Confusion matrix with threshold = 0.1 to send marketing:

       Actual1  Actual0
Pred1      156     1236
Pred0     1790    35173




In [None]:
#multiply the confusion matrix by the cost matrix, element wise, and add up the values

import numpy as np
profit = np.sum(np.multiply(conf_mat.values, cost_matrix.values))
print("Profit: $",profit)


Profit: $ 1416


Now we can plot the profit curve for the two models.

(Note: to calculate the profit curve, you could simply cycle through all of the possible thresholds(using a `for` loop), and store the profit at each threshold, then plot it.

This version is slightly more efficient.

In [None]:
## METHOD 1 - cycle through all of the possible thresholds(using a for loop), and store the profit at each threshold, then plot it.
## note this is just for one model.


model=LogisticRegression(C=10000, solver='liblinear')
model.fit(X_train, Y_train)

## reorder your probabilities (and associated Y_test values) in order of sorted probabilities
probs = model.predict_proba(X_test)[:, 1]
order = np.argsort(probs)[::-1]
probs_sort = probs[order]
Y_test_sort = np.array(Y_test)[order]

## cycle through the probability thresholds from highest to lowest
## at each stage, calculate number marketed to, and the number customers donating
xvec = []
yvec = []
tot_obs = len(Y_test)
tot_pos = Y_test.sum()
max_profit = 0
for prob in probs_sort[:tot_obs]:
  pred_pos = probs_sort >= prob
  Y_test[pred_pos].mean()
  num_donated_customers = Y_test_sort[pred_pos].sum()
  expense = unit_cost * pred_pos.sum()
  revenue = unit_revenue * num_donated_customers
  profit = revenue - expense
  xval = pred_pos.sum()/tot_obs
  yval = profit
  if profit > max_profit:
    max_profit = profit
    max_profit_targeted = xval
  xvec.append(xval)
  yvec.append(yval)
 # print(prob, pred_pos.sum(), num_donated_customers, expense, revenue, profit)

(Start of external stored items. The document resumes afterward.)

Lemma fill_out_distinct (lights : list Light) :
  forall out,
    NoDup (map fst out ++ map light_id lights) ->
    fill_out xy b flag lights out =
    out ++ map (fun l => (light_id l, light_data xy b flag l)) lights.
Proof.
  induction lights as [|l lights IH]; cbn [fill_out map]; intros out H.
  - now rewrite app_nil_r.
  - assert (Hfresh : ~ In (light_id l) (map fst out)).
    { intros Hin. apply NoDup_remove_2 in H. apply H.
      apply in_or_app. now left. }
    rewrite (dict_set_fresh _ _ _ Hfresh), IH.
    + now rewrite <- app_assoc.
    + rewrite map_app. cbn [map fst]. rewrite <- app_assoc. exact H.
Qed.
End OutDict.

(** With the sensor published, the dict [get_lightstate] returns has one
    entry per light id: its keys are distinct, a key is looked up to the
    patch of the last input light with that id and an id of no input light
    to nothing, and for lights with distinct ids it is the list of their
    patches in the order of the input. *)
Theorem get_lightstate_dict (reading : CircadianValues)
        (lights : list Light) (set_brightness : bool) :
  exists out,
    get_lightstate (Some reading) lights set_brightness = Ok out /\
    NoDup (map fst out) /\
    (forall id,
       lookup id out =
       match last_light id lights with
       | Some light =>
           Some (light_data (xy_color reading) (brightness (percent reading))
                            set_brightness light)
       | None => None
       end) /\
    (NoDup (map light_id lights) ->
     out = map (fun l =>
                  (light_id l,
                   light_data (xy_color reading)
                              (brightness (percent reading))
                              set_brightness l))
               lights).
Proof.
  eexists. split; [reflexivity|]. split; [|split].
  - apply fill_out_NoDup. constructor.
  - intros id. rewrite fill_out_lookup. reflexivity.
  - intros H. now rewrite fill_out_distinct.
Qed.

Lemma without_key_dict_set {V} (f : V -> V) (k : string) (v : V)
      (d : list (string * V)) :
  map (fun item => (fst item, f (snd item))) (dict_set k v d) =
  dict_set k (f v) (map (fun item => (fst item, f (snd item))) d).
Proof.
  induction d as [|[k0 v0] d IH]; cbn [dict_set map fst snd];
    [reflexivity|].
  destruct (String.eqb k0 k); cbn [map fst snd]; [reflexivity|].
  now rewrite IH.
Qed.

Lemma light_data_without_bri (xy : float * float) (b : Q) (light : Light) :
  without_key "bri" (light_data xy b true light) = light_data xy b false light.
Proof.
  unfold light_data. destruct (has_xy (light_state light)); reflexivity.
Qed.

Lemma fill_out_without_bri (xy : float * float) (b : Q)
      (lights : list Light) :
  forall out_true out_false,
    map (fun item => (fst item, without_key "bri" (snd item))) out_true =
    out_false ->
    map (fun item => (fst item, without_key "bri" (snd item)))
        (fill_out xy b true lights out_true) =
    fill_out xy b false lights out_false.
Proof.
  induction lights as [|l lights IH]; cbn [fill_out]; intros o1 o2 H;
    [exact H|].
  apply IH. rewrite without_key_dict_set, light_data_without_bri.
  now rewrite H.
Qed.

(** The state computed without brightness is the state computed with it,
    each patch with its [bri] field taken out and nothing else changed: what
    an active scene's lights are sent after a manual brightness change is
    what was stored in the scene, less the brightness. *)
Theorem get_lightstate_without_brightness (sensor : option CircadianValues)
        (lights : list Light) (state : list (string * patch)) :
  get_lightstate sensor lights true = Ok state ->
  get_lightstate sensor lights false =
  Ok (map (fun item => (fst item, without_key "bri" (snd item))) state).
Proof.
  intros H. destruct (get_lightstate_some _ _ _ _ H) as [reading [-> Hall]].
  rewrite Hall in H. inversion H. rewrite Hall. f_equal. symmetry.
  now apply fill_out_without_bri.
Qed.

Lemma get_lightstate_without_brightness_witness :
  get_lightstate (Some example_reading) example_lights false =
  Ok (map (fun item => (fst item, without_key "bri" (snd item)))
          [("A", [("on", VBool true); ("bri", VInt 153);
                  ("transitiontime", VInt 20)]);
           ("B", [("on", VBool true); ("bri", VInt 153);
                  ("transitiontime", VInt 20)])]).
Proof.
  apply (get_lightstate_without_brightness (Some example_reading)
                                           example_lights).
  reflexivity.
Defined.

(** ** The integer brightness *)


Lemma py_int_integer (n : Z) : py_int (inject_Z n) = n.
Proof. unfold py_int, inject_Z. cbn [Qnum Qden]. apply Z.quot_1_r. Qed.




(** ** The poll cycle as a whole *)

Lemma set_lock_round_trip (self : CircadianHueSwitch) :
  lock self = false -> set_lock false (set_lock true self) = self.
Proof. destruct self as [l n s]. cbn. now intros ->. Qed.

Lemma poll_with_free_guard (self : CircadianHueSwitch) (hass : Hass)
      (now : option Z) :
  lock self = false ->
  async_update_info self hass now =
  {| poll_self := self;
     poll_trace := fst (poll_body self hass now);
     poll_result := snd (poll_body self hass now) |}.
Proof.
  intros H. unfold async_update_info, lock_acquire_nonblocking.
  rewrite H. cbn [negb].
  rewrite finally_release_frees by reflexivity.
  now rewrite set_lock_round_trip.
Qed.

Lemma poll_with_held_guard (self : CircadianHueSwitch) (hass : Hass)
      (now : option Z) :
  lock self = true ->
  async_update_info self hass now =
  {| poll_self := self; poll_trace := []; poll_result := Ok tt |}.
Proof.
  intros H. unfold async_update_info, lock_acquire_nonblocking.
  now rewrite H.
Qed.

Lemma In_poll_bridges (self : CircadianHueSwitch)
      (sensor : option CircadianValues) (schedule : list nat)
      (bridges : list HueBridge) (ev : poll_event) :
  In ev (asyncio_wait
           schedule
           (map (fun bridge => (host bridge, update_bridge self sensor bridge))
                bridges)) <->
  exists b e,
    In b bridges /\ In e (trace (update_bridge self sensor b)) /\
    ev = OnBridge (host b) e.
Proof.
  rewrite In_asyncio_wait. split.
  - intros [task [e [Htask [He ->]]]]. apply in_map_iff in Htask.
    destruct Htask as [b [<- Hb]]. now exists b, e.
  - intros [b [e [Hb [He ->]]]].
    exists (host b, update_bridge self sensor b), e. split; [|now split].
    apply in_map_iff. now exists b.
Qed.

Lemma update_bridge_not_on (self : CircadianHueSwitch)
      (sensor : option CircadianValues) (bridge : HueBridge) :
  _state self <> Some true -> trace (update_bridge self sensor bridge) = [].
Proof.
  intros H. unfold update_bridge.
  destruct (_state self) as [[|]|]; [congruence | reflexivity | reflexivity].
Qed.

(** A poll cycle never changes the entity: not its on/off state, and the
    guard is as it was found, held or free, whatever the cycle did. *)
Theorem poll_leaves_entity_unchanged (self : CircadianHueSwitch)
        (hass : Hass) (now : option Z) :
  poll_self (async_update_info self hass now) = self.
Proof.
  destruct (lock self) eqn:E.
  - now rewrite poll_with_held_guard.
  - now rewrite poll_with_free_guard.
Qed.

(** While the switch is not on, a poll cycle calls no bridge, whatever
    bridges are known and whether or not the guard is held. *)
Theorem poll_off_calls_no_bridge (self : CircadianHueSwitch) (hass : Hass)
        (now : option Z) (host : string) (e : event) :
  _state self <> Some true ->
  ~ In (OnBridge host e) (poll_trace (async_update_info self hass now)).
Proof.
  intros Hoff Hin. destruct (lock self) eqn:E.
  - rewrite poll_with_held_guard in Hin by assumption. destruct Hin.
  - rewrite poll_with_free_guard in Hin by assumption.
    cbn [poll_trace] in Hin. unfold poll_body in Hin.
    destruct (get_bridges hass) as [[|b bridges]|]; cbn [fst] in Hin.
    + destruct now; [destruct Hin as [H|[]]; discriminate | destruct Hin].
    + apply In_poll_bridges in Hin. destruct Hin as [b' [e' [_ [He _]]]].
      now rewrite (update_bridge_not_on _ _ _ Hoff) in He.
    + destruct Hin.
Qed.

print("Max Profit = %.0f" % max_profit," with %.3f" %max_profit_targeted," % targeted\n")
# format the print statement with 3 decimal place


# plot xvec vs yvec
plt.plot(xvec,yvec)
plt.plot(max_profit_targeted, max_profit, 'ko')
plt.xlabel("Percentage of users targeted")
plt.ylabel("Profit")
plt.title("Profit curve")
plt.show()


In [None]:
# METHOD 2 - uses our cumulative response curves from above.

unit_cost = -cost_matrix['Actual0']['Pred1']
unit_revenue = cost_matrix['Actual1']['Pred1'] + unit_cost

def plot_profit_curve(models):
    # Plot curve for each model
    total_obs = len(Y_test)
    total_pos = Y_test.sum()
    for key in models:
        x_cumulative, y_cumulative = build_cumulative_curve(models[key], scale=1)
        # x_cumulative is cumulative vector of what percentage of population I am targeting
        # y_cumulative is cumulative vector of % of positives among those I am targeting
        pos_profit = unit_revenue * y_cumulative * total_pos
        neg_profit = unit_cost * x_cumulative * total_obs
        profits = pos_profit - neg_profit
        max_profit = profits.max().round(2)
        max_profit_targeted = (100 * x_cumulative[profits.argmax(axis=0)]).round(1)
        plt.plot(x_cumulative * 100, profits, label=key)
        print("max profit is",max_profit,"with",max_profit_targeted,"% users targeted")
        plt.plot(max_profit_targeted, max_profit, 'ko')
    # Plot other details
    plt.xlabel("Percentage of users targeted")
    plt.ylabel("Profit")
    plt.title("Profit curve")
    plt.legend()

plt.figure(figsize=(20,12))
plot_profit_curve(models)

Which one do you think we should choose? Why?

## Self-Directed Exercise

Run notebook again by changing things:
- change cost matrix
- add new models
- re-balance data at beginning by sampling class=0 to create a new set with 50% 1s and 0s.  This might allow you to fit more complex models like k-NN or SVM without it taking so long.